Entries supplied:
(** * cli_messanger: the sync client and the render buffer of the chat view

    A shallow embedding of [cli-client/views/chat_view.go] (the render model
    of [ChatView]) and of [cli-client/controllers/network_client.go] (the
    long-poll client [NetworkClient]), followed by the properties of the
    specification that concern them.

    Go strings are byte sequences: they are modelled by [string], whose
    characters are the 256 byte values.  Go's [int] and [time.Duration] are
    64-bit two's complement integers: they are modelled by [Z] with the
    wrap-around of [+] and [*] written out ([Go.wrapInt]). *)

From Stdlib Require Import ZArith Lia String Ascii List Bool.
From stdpp Require Import base tactics option list sorting gmap sets strings pretty.

Set Warnings "-clear-no-such-hyp,-register-all".

Open Scope Z_scope.

(** ** Go primitives used by both packages *)

Module Go.

(** [int] and [int64] on the 64-bit targets the client is built for. *)
Definition intSize : Z := 64.
Definition maxInt : Z := 2 ^ (intSize - 1) - 1.
Definition minInt : Z := - 2 ^ (intSize - 1).

(** The value a 64-bit signed register holds after an exact result [z]. *)
Definition wrapInt (z : Z) : Z :=
  (z + 2 ^ (intSize - 1)) mod 2 ^ intSize - 2 ^ (intSize - 1).

(** The line feed, written ["\n"] in the Go sources. *)
Definition nl : string := String "010"%char EmptyString.

(** [len(s)] *)
Definition len (s : string) : nat := String.length s.

(** [strings.HasPrefix(s, prefix)] *)
Definition HasPrefix (s prefix : string) : bool := String.prefix prefix s.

Aim of the exercise:
Copy all lines from the material that contain "client".

Worked solution:
(** * cli_messanger: the sync client and the render buffer of the chat view
    A shallow embedding of [cli-client/views/chat_view.go] (the render model
    of [ChatView]) and of [cli-client/controllers/network_client.go] (the
    long-poll client [NetworkClient]), followed by the properties of the
(** [int] and [int64] on the 64-bit targets the client is built for. *)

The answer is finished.